Explaining to humans

We’ve discussed a few times recently how deep learning systems are sometimes inscrutable. They work out how to do things for themselves, and there may be no way to tell what method they are using. I’ve suggested that it’s worse than that; they are likely to be using methods which, though sound, are in principle incomprehensible to human beings. These unknowable methods may well be a very valuable addition to our stock of tools, but without understanding them we can’t be sure they won’t fail; and the worrying thing about that is that unlike humans, who often make small or recoverable mistakes, these systems have a way of failing that is sudden, unforgiving, and catastrophic.

So I was interested to see this short interview with Been Kim, who works for Google Brain (is there a Google Eyes?) has the interesting job of building a system that can explain to humans what the neural networks are up to.

That ought to be impossible, you’d think. If you use the same deep learning techniques to generate the explainer, you won’t be able to understand how it works, and the same worries will recur on another level. The other approach is essentially the old-fashioned one of directly writing an algorithm to do the job; but to write an explicit algorithm to explain system X you surely need to understand system X to begin with?

I suspect there’s an interesting general problem here about the transmission of understanding. Perhaps data can be transferred, but understanding just has to happen, and sometimes, no matter how helpfully the relevant information is transmitted, understanding just fails to occur (I feel teachers may empathise with this).

Suppose the explainer is in place; how do we know that its explanations are correct? We can see over time whether it successfully picks out systems that work reliably and those that are going to fail, but that is only ever going to be a provisional answer. The risk of sudden unexpected failure remains. For real certainty, the only way is for us to validate it by understanding it, and that is off the table.

So is Been Kim wasting her time on a quixotic project – perhaps one that Google has cynically created to reassure the public and politicians while knowing the goal is unattainable? No; her goal is actually a more modest, negative one. Her interpreter is not meant to provide an assurance that a given system is definitely reliable; rather, it is supposed to pick out one’s that are definitely dodgy; and this is much more practical. After all, we may not always understand how a given system executes a particular complex task, but we do know in general how neural networks and deep learning work. We know that the output decisions come from factors in the input data, and the interpreter ought to be able to tell us what factors are being taken into account. Then, using the unique human capacity to identify relevance, we may be able to spot some duds – cases where the system is using a variable that tracks the relevant stuff only unreliable, or where there was some unnoticed problem with the corpus of examples the system learnt from.

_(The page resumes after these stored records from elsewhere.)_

(** X10: the split loses no row and makes none up: [train] and
    [initial_test] keep the header of the file, and their rows together
    are the rows of the file, each once, with the [start_date] cell
    replaced by what [to_datetime] made of it and every other cell as it
    was. *)
Theorem split_keeps_every_row output_dir file_path min_data_points w df0 i :
  files w !! file_path = Some df0 →
  index_of "start_date" (columns df0) = Some i →
  min_data_points ≤ len df0 →
  let w' := (RollingForecastSplitter._process_single_file to_datetime argsort
               output_dir file_path min_data_points w).2 in
  let column := map (fun row => default PNone (row !! i)) (rows df0) in
  ∃ train initial_test,
    files w' !! train_filename output_dir file_path = Some train ∧
    files w' !! initial_test_filename output_dir file_path = Some initial_test ∧
    columns train = columns df0 ∧ columns initial_test = columns df0 ∧
    rows train ++ rows initial_test
    ≡ₚ zip_with (fun row d => <[i := datetime_cell d]> row) (rows df0) (to_datetime column).
Proof.
  intros Hfile Hi Hmin.
  destruct (process_single_file_split to_datetime argsort to_datetime_length argsort_perm
              output_dir _ _ _ _ Hfile (mk_is_Some _ _ Hi) Hmin)
    as (df & Hdf & _ & Hcols & ->).
  destruct (split_saved_files output_dir file_path df w) as (Htrain & Hinit & _).
  exists (train_df df), (initial_test_df df). cbv zeta. cbn [snd].
  split; [exact Htrain|]. split; [exact Hinit|].
  split; [exact Hcols|]. split; [exact Hcols|].
  destruct (sorted_group_perm _ _ Hdf) as (column & Hcolumn & _ & Hperm).
  unfold train_df, initial_test_df, iloc_until_last, iloc_last. cbn [rows].
  rewrite take_drop, Hperm.
  unfold getitem in Hcolumn. rewrite Hi in Hcolumn. injection Hcolumn as <-.
  unfold coerced. rewrite (setitem_existing _ _ _ _ Hi). cbn [rows].
  rewrite zip_with_fmap_r. reflexivity.
Qed.
(** ** [process_files] and [create_rolling_splits] *)

Local Abbreviation globbed input_dir w :=
  (filter (fun p : Path => p.1 = input_dir ∧ RollingForecastSplitter.ends_with_csv p.2 = true)
     (map_to_list (files w)).*1).
(** * autobrr: the readarr push client and the PolishTracker announce definition

    A shallow embedding of [pkg/arr/readarr/readarr.go] (client construction,
    [Test], [Push]) and of the PolishTracker indexer definition (its announce
    pattern, variable names and [torrenturl] template), with the properties
    the specification states about them. *)

From Stdlib Require Import ZArith String Ascii List Lia.
From Stdlib Require Import Strings.Byte.
From stdpp Require Import base strings gmap.

Local Open Scope string_scope.
Local Open Scope Z_scope.

(** ** Go runtime values used by the client *)

Module Go.

(** [int64] arithmetic wraps around. *)
Definition wrap64 (z : Z) : Z := (z + 2 ^ 63) mod 2 ^ 64 - 2 ^ 63.

Definition mul64 (a b : Z) : Z := wrap64 (a * b).

(** [time.Duration] is an [int64] count of nanoseconds. *)
Definition Nanosecond : Z := 1.
Definition Microsecond : Z := mul64 1000 Nanosecond.
Definition Millisecond : Z := mul64 1000 Microsecond.
Definition Second : Z := mul64 1000 Millisecond.
Definition Minute : Z := mul64 60 Second.

Definition StatusBadRequest : Z := 400.
Definition StatusUnauthorized : Z := 401.

(** [log] flags. *)
Definition Ldate : Z := Z.shiftl 1 0.
Definition Ltime : Z := Z.shiftl 1 1.
Definition LstdFlags : Z := Z.lor Ldate Ltime.

(** The line feed that ends the client's log formats. *)
Definition nl : string := String "010"%char EmptyString.

(** [[]byte]; [string(b)] converts without change. *)
Definition bytes : Type := list byte.
Definition string_of_bytes (b : bytes) : string := string_of_list_byte b.

(** [strings.Join]. *)
Fixpoint Join (elems : list string) (sep : string) : string :=
  match elems with
  | [] => ""
  | [s] => s
  | s :: rest => s +:+ sep +:+ Join rest sep
  end.

End Go.

(** ** Errors of [pkg/errors] *)

Inductive error : Type :=
| errors_New (msg : string)
| errors_Wrap (cause : error) (msg : string).

(** ** Loggers and the journal they write *)

Inductive Writer : Type :=
| io_Discard
| io_Stream (fd : nat).
Lemma clear_keeps_uuids `{Remote} (s : state) :
  uuids_drawn (clear_azure_search_index cfg s).2 = uuids_drawn s.
Proof.
  rewrite clear_azure_search_index_eq. simpl.
  destruct (serve _ _).1 as [r|]; [|done].
  destruct (is_error_status _); [done|].
  destruct (body r) as [results|]; [|done].
  by destruct (doc_keys_of cfg results) as [[|k keys]|e].
Qed.

(** X15: against the index model of this file, when no request meets a
    fault and the document splits into [chunks], ingesting a new document
    leaves the index holding exactly one record per chunk, in order, each
    under the UUID drawn for it, whatever the index held before; the RAG
    flag is set and the name recorded. *)
Theorem ingestion_replaces_the_index (s : @state (IndexService.remote cfg)) file chunks :
  IndexService.schedule (remote s) = [] →
  is_new_document (session_state s) file = true →
  chunks_of (getvalue file) = Ok chunks →
  IndexService.records (remote (sidebar cfg (Some file) s).2) =
    stored (uuids_drawn s) chunks ∧
  rag_enabled (session_state (sidebar cfg (Some file) s).2) = Some true ∧
  last_uploaded_file (session_state (sidebar cfg (Some file) s).2) = Some (name file).
Proof.
  intros Hquiet Hnew Hchunks.
  destruct fields_distinct as (Hka & Hca & Hkc).
  rewrite sidebar_new_document by done. rewrite ingest_eq.
  destruct (clear_without_faults cfg Hka (show (StatusWrite status_clearing) s) Hquiet)
    as [Htrue Hlater].
  pose proof (clear_true_empties cfg Hka _ Htrue) as Hempty.
  pose proof (clear_keeps_uuids (show (StatusWrite status_clearing) s)) as Huuid.
  destruct (clear_azure_search_index cfg _) as [r1 s1]. simpl in *. subst r1.
  rewrite load_and_split_pdf_eq, Hchunks.
  rewrite index_documents_to_azure_search_eq.
  unfold after_request. cbn [remote uuids_drawn set_fs show set_uuids_drawn
    serve IndexService.remote].
  unfold IndexService.answer_request. rewrite Hlater, Hempty, Huuid.
  unfold upload_request, Py.dict. simpl.
  rewrite decide_True by done.
  rewrite apply_batch_upload by (intros; apply not_elem_of_nil).
  done.
Qed.

End Replacement.

Lemma ingestion_replaces_the_index_witness :
  IndexService.records
    (remote (sidebar (H0 := PlainText.runtime) default_config (Some other_pdf)
               (indexed [("old", "stale text")] [])).2)
  = [("0", "one" +:+ LF +:+ "two")].
Proof.
  refine (proj1 (ingestion_replaces_the_index (H := PlainText.runtime) default_config
            _ pretty_nat_inj (indexed [("old", "stale text")] []) other_pdf
            ["one" +:+ LF +:+ "two"] _ _ _)); try reflexivity.
  by repeat split.
Defined.

(** ** After an attempt that did not complete *)

Section Retry.
Context `{Remote} `{Runtime} (cfg : config).

Lemma ingest_without_rerun file s :
  (ingest cfg file s).1 ≠ Raise RerunException →
  session_state (ingest cfg file s).2 = session_state s.
Proof.
  rewrite ingest_eq.
  pose proof (frames_clear cfg (show (StatusWrite status_clearing) s)) as Hc.
  destruct (clear_azure_search_index cfg _) as [[[]|e1] s1]; simpl in Hc |- *;
    [| done | done].
  pose proof (frames_load file (show (StatusWrite status_analysing) s1)) as Hl.
  destruct (load_and_split_pdf file _) as [[chunks|e2] s2]; simpl in Hl |- *;
    [| intros _; by rewrite Hl].
  pose proof (frames_upload cfg chunks (show (StatusWrite status_saving)
    (show (StatusWrite (status_split (length chunks))) s2))) as Hup.
  destruct (index_documents_to_azure_search cfg chunks _) as [[[]|e3] s3];
    simpl in Hup |- *; [done | |]; intros _; by rewrite Hup, Hl, Hc.
Qed.

(** X16: an attempt that does not end in the rerun of a completed
    ingestion (a clearing or an upload that returned false, an exception
    from extraction) leaves the file as new as it was: the next run with the
    same file starts the ingestion again, with the key listing as the first
    request. *)
Theorem unfinished_ingestion_is_retried file s :
  is_new_document (session_state s) file = true →
  (sidebar cfg (Some file) s).1 ≠ Raise RerunException →
  is_new_document (session_state (sidebar cfg (Some file) s).2) file = true ∧
  ∃ later,
    calls (sidebar cfg (Some file) (sidebar cfg (Some file) s).2).2 =
    calls (sidebar cfg (Some file) s).2 ++ Sent (list_keys_request cfg) :: later.
Proof.
  intros Hnew. rewrite (sidebar_new_document cfg file s Hnew). intros Hno.
  assert (is_new_document (session_state (ingest cfg file s).2) file = true) as Hstill.
  { by rewrite ingest_without_rerun. }
  split; [done|].
  rewrite sidebar_new_document by done. apply ingest_calls.
Qed.

End Retry.

Lemma unfinished_ingestion_is_retried_witness :
  ∃ later,
    calls (sidebar (H0 := PlainText.runtime) default_config (Some other_pdf)
             (sidebar (H0 := PlainText.runtime) default_config (Some other_pdf)
                (scripted [Some (Response 500 None); Some empty_listing] [])).2).2 =
    calls (sidebar (H0 := PlainText.runtime) default_config (Some other_pdf)
             (scripted [Some (Response 500 None); Some empty_listing] [])).2 ++
    Sent (list_keys_request default_config) :: later.
Proof.
  apply (unfinished_ingestion_is_retried (H0 := PlainText.runtime) default_config
           other_pdf (scripted [Some (Response 500 None); Some empty_listing] []));
    [reflexivity | discriminate].
Defined.
(** The [while] loop ends, with an empty queue and the invariant. *)
Lemma flood_loop_correct m0 target f :
  lower_estimate m0 target f -> is_cell target ->
  forall fuel m q,
    flood_inv m0 target f (fun _ => False) m q ->
    flood_measure m q < Z.of_nat fuel ->
    exists m', flood_loop fuel m q = Some m'
               /\ flood_inv m0 target f (fun _ => False) m' [].
Proof.
  intros Hf HT. induction fuel as [|fuel IH]; intros m q Hinv Hmu.
  - pose proof (flood_measure_nonneg m q (inv_cost _ _ _ _ _ _ Hinv)). lia.
  - cbn [flood_loop]. destruct q as [|here q].
    + exists m. split; [reflexivity | assumption].
    + assert (Hsize : (Queue.size (here :: q) >? 0) = true).
      { unfold Queue.size. cbn [length].
        destruct (Z.gtb_spec (Z.of_nat (S (length q))) 0); [reflexivity | lia]. }
      rewrite Hsize. cbn [Queue.head].
      pose proof (inv_queue _ _ _ _ _ _ Hinv) as Hq.
      apply Forall_cons in Hq as [[Hhere Hh255] _].
      pose proof (inv_cost _ _ _ _ _ _ Hinv) as Hc.
      pose proof (rd_is_u8 _ here (proj2 Hc)) as Hu. unfold is_u8 in Hu.
      assert (Hnc : u16 (rd (m_cost m) here + 1) = rd (m_cost m) here + 1)
        by (unfold u16; apply Z.mod_small; lia).
      rewrite Hnc. set (nc := rd (m_cost m) here + 1) in *.
      rewrite for_loop_4.
      pose proof (visit_inv_start _ _ _ _ _ _ Hinv) as H0. fold nc in H0.
      set (s0 := (m, q)).
      change m with (fst s0) in H0. change q with (snd s0) in H0.
      assert (Hd0 : is_dir 0) by (unfold is_dir; lia).
      assert (Hd1 : is_dir 1) by (unfold is_dir; lia).
      assert (Hd2 : is_dir 2) by (unfold is_dir; lia).
      assert (Hd3 : is_dir 3) by (unfold is_dir; lia).
      pose proof (flood_visit_inv_state _ _ _ _ _ _ 0 s0 Hf HT Hhere Hd0 H0) as H1.
      pose proof (flood_visit_measure_state here nc 0 s0 Hc ltac:(lia)) as M1.
      set (s1 := flood_visit here nc 0 s0) in *.
      pose proof (flood_visit_inv_state _ _ _ _ _ _ 1 s1 Hf HT Hhere Hd1 H1) as H2.
      pose proof (flood_visit_measure_state here nc 1 s1 (visit_inv_cost _ _ _ _ _ _ _ _ H1)
                    ltac:(lia)) as M2.
      set (s2 := flood_visit here nc 1 s1) in *.
      pose proof (flood_visit_inv_state _ _ _ _ _ _ 2 s2 Hf HT Hhere Hd2 H2) as H3.
      pose proof (flood_visit_measure_state here nc 2 s2 (visit_inv_cost _ _ _ _ _ _ _ _ H2)
                    ltac:(lia)) as M3.
      set (s3 := flood_visit here nc 2 s2) in *.
      pose proof (flood_visit_inv_state _ _ _ _ _ _ 3 s3 Hf HT Hhere Hd3 H3) as H4.
      pose proof (flood_visit_measure_state here nc 3 s3 (visit_inv_cost _ _ _ _ _ _ _ _ H3)
                    ltac:(lia)) as M4.
      set (s4 := flood_visit here nc 3 s3) in *.
      apply IH.
      * now apply visit_inv_finish in H4.
      * assert (flood_measure (fst s0) (snd s0) = flood_measure m (here :: q) - 1).
        { unfold s0, flood_measure, Queue.size. cbn [fst snd length]. lia. }
        change (flood_measure (fst s4) (snd s4) < Z.of_nat fuel).
        clearbody s4 s3 s2 s1 s0. unfold Queue.t in *. lia.
Qed.

(** The first loop of [flood_maze] sets every cost to the sentinel. *)
Lemma reset_costs_prefix m n :
  length (m_cost m) = 256%nat -> (n <= 256)%nat ->
  for_loop 0 n (fun i s => with_cost s (wr (m_cost s) i MAX_COST)) m
  = with_cost m (replicate n MAX_COST ++ drop n (m_cost m)).
Proof.
  intros Hc. induction n as [|n IH]; intros Hn.
  - destruct m; reflexivity.
  - rewrite for_loop_S, IH by lia.
    unfold with_cost. cbn [m_goal m_cost m_walls].
    rewrite fill_step by lia. reflexivity.
Qed.

Lemma reset_costs_eq m :
  length (m_cost m) = 256%nat ->
  for_loop 0 256 (fun i s => with_cost s (wr (m_cost s) i MAX_COST)) m
  = with_cost m (replicate 256 MAX_COST).
Proof.
  intros Hc. rewrite reset_costs_prefix by (assumption || lia).
  now rewrite fill_done.
Qed.

Lemma bytes256_replicate v : is_u8 v -> bytes256 (replicate 256 v).
Proof.
  intros Hv. split; [apply length_replicate | now apply Forall_replicate].
Qed.

(** The state in which the [while] loop is entered. *)
Lemma flood_inv_start m target f :
  wf m -> is_cell target -> lower_estimate m target f ->
  flood_inv m target f (fun _ => False)
            (with_cost m (wr (replicate 256 MAX_COST) target 0)) [target].
Proof.
  intros (_ & _ & Hw) HT (Hf0 & Hf255 & _).
  assert (Hrd : forall c, is_cell c ->
            rd (wr (replicate 256 MAX_COST) target 0) c
            = if c =? target then 0 else 255).
  { intros c Hc. rewrite rd_wr by (assumption || apply length_replicate).
    now rewrite rd_replicate. }
  split; cbn [m_walls m_goal m_cost with_cost].
  - reflexivity.
  - reflexivity.
  - apply bytes256_wr; [apply bytes256_replicate|]; unfold is_u8, MAX_COST; lia.
  - apply Forall_singleton. split; [assumption|].
    rewrite Hrd, Z.eqb_refl by assumption. lia.
  - now rewrite Hrd, Z.eqb_refl.
  - intros c Hc. rewrite Hrd by assumption.
    destruct (Z.eqb_spec c target) as [->|]; [intros _; constructor | congruence].
  - intros c Hc. rewrite Hrd by assumption.
    destruct (Z.eqb_spec c target) as [->|]; [assumption | now apply Hf255].
  - intros c Hc. rewrite Hrd by assumption.
    destruct (Z.eqb_spec c target) as [->|]; [|lia].
    intros _. right. left. apply list_elem_of_singleton. reflexivity.
Qed.

(** [flood_maze] returns, and its result satisfies the invariant with an
    empty queue. *)
Lemma flood_maze_correct m target f :
  wf m -> is_cell target -> lower_estimate m target f ->
  exists m', flood_maze m target = Some m'
             /\ flood_inv m target f (fun _ => False) m' [].
Proof.
  intros Hwf HT Hf. unfold flood_maze.
  rewrite reset_costs_eq by apply Hwf.
  cbn [m_cost with_cost].
  change (Queue.add Queue.empty target) with [target].
  apply flood_loop_correct; try assumption.
  - replace (with_cost (with_cost m (replicate 256 MAX_COST))
                       (wr (replicate 256 MAX_COST) target 0))
      with (with_cost m (wr (replicate 256 MAX_COST) target 0)) by reflexivity.
    now apply flood_inv_start.
  - unfold flood_measure, Queue.size, flood_fuel. cbn [m_cost with_cost length].
    rewrite Z2Nat.id by lia.
    assert (Hb : bytes256 (wr (replicate 256 MAX_COST) target 0)).
    { apply bytes256_wr; [apply bytes256_replicate|]; unfold is_u8, MAX_COST; lia. }
    destruct Hb as [Hlen Hb]. pose proof (sumZ_bounds _ Hb) as Hs.
    rewrite Hlen in Hs. lia.
Qed.

(** With no estimate at hand the constant 0 will do. *)
Lemma lower_estimate_0 m target : lower_estimate m target (fun _ => 0).
Proof. repeat split; intros; lia. Qed.

(** ** Properties of the flood *)

Lemma reachable_is_cell m target c :
  is_cell target -> reachable m target c -> is_cell c.
Proof. intros HT [|c' d _ _ _]; [assumption | apply neighbour_is_cell]. Qed.

(** With symmetric walls a cell closed on its four sides cannot be
    entered. *)
Lemma walled_cell_unreachable m target c :
  walls_symmetric m -> is_cell target -> c <> target ->
  (forall d, is_dir d -> is_wall m c d = true) ->
  ~ reachable m target c.
Proof.
  intros Hsym HT Hne Hwalls Hreach.
  inversion Hreach as [E | c' d Hr Hd Hex E]; [congruence|].
  pose proof (reachable_is_cell _ _ _ HT Hr) as Hc'.
  rewrite is_exit_is_wall, (Hsym c' d Hc' Hd), E in Hex.
  rewrite (Hwalls (opposite d) (opposite_is_dir d)) in Hex. discriminate.
Qed.

(** [flood_maze] returns; the target then has cost 0 and every cell
    that cannot be reached from the target, leaving each cell through a
    side whose wall bit is clear in that cell, has cost 255.  When both
    sides of every wall agree, a cell other than the target with its four
    wall bits set is such a cell. *)
Lemma sentinel_when_symmetric m target :
  wf m -> is_cell target ->
  exists m', flood_maze m target = Some m'
    /\ rd (m_cost m') target = 0
    /\ (forall c, is_cell c -> ~ reachable m target c -> rd (m_cost m') c = 255)
    /\ (walls_symmetric m ->
        forall c, is_cell c -> c <> target ->
          (forall d, is_dir d -> is_wall m c d = true) ->
          rd (m_cost m') c = 255).
Proof.
  intros Hwf HT.
  destruct (flood_maze_correct m target (fun _ => 0) Hwf HT (lower_estimate_0 m target))
    as (m' & Hrun & Hinv).
  exists m'. split; [exact Hrun|]. split; [apply Hinv|].
  assert (Hunreach : forall c, is_cell c -> ~ reachable m target c ->
                       rd (m_cost m') c = 255).
  { intros c Hc Hnot. destruct (Z.eq_dec (rd (m_cost m') c) 255) as [|Hne]; [assumption|].
    exfalso. apply Hnot. now apply (inv_reach _ _ _ _ _ _ Hinv). }
  split; [exact Hunreach|].
  intros Hsym c Hc Hne Hwalls. apply Hunreach; [assumption|].
  now apply walled_cell_unreachable.
Qed.

(** What the two-sided writes of the mutators are for: in a wall array
    whose two sides disagree, which no call of the member functions
    produces, the flood steps from cell 0 into cell 1 although cell 1
    carries its four wall bits. *)
Example flood_enters_one_sided_cell :
  wf one_sided_maze
  /\ is_wall one_sided_maze 1 NORTH = true /\ is_wall one_sided_maze 1 EAST = true
  /\ is_wall one_sided_maze 1 SOUTH = true /\ is_wall one_sided_maze 1 WEST = true
  /\ option_map (fun m' => rd (m_cost m') 1) (flood_maze one_sided_maze 0) = Some 1.
Proof.
  split; [apply wfb_true; vm_compute; reflexivity|].
  repeat split; vm_compute; reflexivity.
Qed.

(** *** The open grid *)

Lemma off_grid_north c : off_grid c 0 = (row c =? 15).
Proof. unfold off_grid. cbn. now rewrite !orb_false_r. Qed.

Lemma off_grid_east c : off_grid c 1 = (col c =? 15).
Proof. unfold off_grid. cbn. now rewrite !orb_false_r. Qed.

Lemma off_grid_south c : off_grid c 2 = (row c =? 0).
Proof. unfold off_grid. cbn. now rewrite !orb_false_r. Qed.

Lemma off_grid_west c : off_grid c 3 = (col c =? 0).
Proof. unfold off_grid. cbn. reflexivity. Qed.

Ltac grid_arith :=
  unfold manhattan, row, col, is_cell in *;
  Z.to_euclidean_division_equations; lia.

Lemma manhattan_self target : manhattan target target = 0.
Proof. unfold manhattan. now rewrite !Z.sub_diag. Qed.

Lemma manhattan_bounds c target :
  is_cell c -> is_cell target -> 0 <= manhattan c target <= 30.
Proof. intros Hc HT. grid_arith. Qed.

Lemma manhattan_0 c target :
  is_cell c -> is_cell target -> manhattan c target = 0 -> c = target.
Proof. intros Hc HT H. grid_arith. Qed.

(** A step to the adjacent cell changes the distance by at most one. *)
Lemma manhattan_step c d target :
  is_cell c -> is_cell target -> is_dir d -> off_grid c d = false ->
  manhattan (neighbour c d) target <= manhattan c target + 1.
Proof.
  intros Hc HT Hd Hoff.
  dir_cases d Hd; neighbour_norm;
    rewrite ?off_grid_north, ?off_grid_east, ?off_grid_south, ?off_grid_west in Hoff;
    apply Z.eqb_neq in Hoff; grid_arith.
Qed.

(** Every cell but the target is entered from an adjacent cell that is
    one step nearer the target. *)
Lemma manhattan_pred c target :
  is_cell c -> is_cell target -> c <> target ->
  exists c' d, is_cell c' /\ is_dir d /\ off_grid c' d = false
               /\ neighbour c' d = c /\ manhattan c' target + 1 = manhattan c target.
Proof.
  intros Hc HT Hne.
  destruct (Z.lt_total (row target) (row c)) as [Hr | [Hr | Hr]].
  - exists (c - 1), 0. neighbour_norm. rewrite off_grid_north.
    split; [grid_arith|]. split; [unfold is_dir; lia|].
    split; [apply Z.eqb_neq; grid_arith|]. split; grid_arith.
  - destruct (Z.lt_total (col target) (col c)) as [Hk | [Hk | Hk]].
    + exists (c - 16), 1. neighbour_norm. rewrite off_grid_east.
      split; [grid_arith|]. split; [unfold is_dir; lia|].
      split; [apply Z.eqb_neq; grid_arith|]. split; grid_arith.
    + exfalso. apply Hne. grid_arith.
    + exists (c + 16), 3. neighbour_norm. rewrite off_grid_west.
      split; [grid_arith|]. split; [unfold is_dir; lia|].
      split; [apply Z.eqb_neq; grid_arith|]. split; grid_arith.
  - exists (c + 1), 2. neighbour_norm. rewrite off_grid_south.
    split; [grid_arith|]. split; [unfold is_dir; lia|].
    split; [apply Z.eqb_neq; grid_arith|]. split; grid_arith.
Qed.

Lemma open_grid_exit m c d :
  open_grid m -> is_cell c -> is_dir d ->
  is_exit m c d = negb (off_grid c d).
Proof. intros Hopen Hc Hd. now rewrite is_exit_is_wall, Hopen. Qed.

Lemma open_grid_lower_estimate m target :
  open_grid m -> is_cell target ->
  lower_estimate m target (fun c => manhattan c target).
Proof.
  intros Hopen HT. split; [|split].
  - rewrite manhattan_self. lia.
  - intros c Hc. pose proof (manhattan_bounds c target Hc HT). lia.
  - intros c d Hc Hd Hex. rewrite open_grid_exit in Hex by assumption.
    apply manhattan_step; try assumption.
    now destruct (off_grid c d).
Qed.

(** Once the queue is empty, no cost exceeds the distance. *)
Lemma open_grid_upper m target m' :
  open_grid m -> is_cell target ->
  flood_inv m target (fun c => manhattan c target) (fun _ => False) m' [] ->
  forall (n : nat) c, is_cell c -> manhattan c target = Z.of_nat n ->
    rd (m_cost m') c <= Z.of_nat n.
Proof.
  intros Hopen HT Hinv. induction n as [|n IH]; intros c Hc Hn.
  - apply manhattan_0 in Hn; try assumption. subst c.
    rewrite (inv_target _ _ _ _ _ _ Hinv). lia.
  - assert (Hne : c <> target).
    { intros ->. rewrite manhattan_self in Hn. lia. }
    destruct (manhattan_pred c target Hc HT Hne)
      as (c' & d & Hc' & Hd & Hoff & Hnb & Hdist).
    assert (Hc'n : rd (m_cost m') c' <= Z.of_nat n) by (apply IH; [assumption | lia]).
    pose proof (manhattan_bounds c target Hc HT) as Hb.
    destruct (inv_relaxed _ _ _ _ _ _ Hinv c' Hc' ltac:(lia)) as [[] | [Hin | Hrel]].
    + now apply elem_of_nil in Hin.
    + specialize (Hrel d Hd). rewrite Hnb in Hrel.
      rewrite (is_exit_same_walls m' m) in Hrel by apply Hinv.
      rewrite open_grid_exit, Hoff in Hrel by assumption.
      specialize (Hrel eq_refl). lia.
Qed.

Is that OK? Well, in principle there’s the further risk that the system is actually cleverer than we realise; that it is using features (perhaps very complex ones) that actually work fine, but which we’re too dim to grasp. Our best reassurance here is again understanding; if we can see how things seem to be working, we have to be very unlucky to hit a system which is actually superior but just happens, in all the examined cases, to look like a dodgy one. We may not always understand the system, but if we understand something that’s going wrong, we’re probably on firm ground.

Of course, weeding out egregiously unreliable systems does not solve the basic problem of efficient but inscrutable systems. Without accusing Google of a cunning sleight of hand after all, I can well imagine that the legislators and bureaucrats who are gearing up to make rules about this issue might mistake interpreter systems like Kim’s for a solution, require them in all cases, and assume that the job is done and dusted…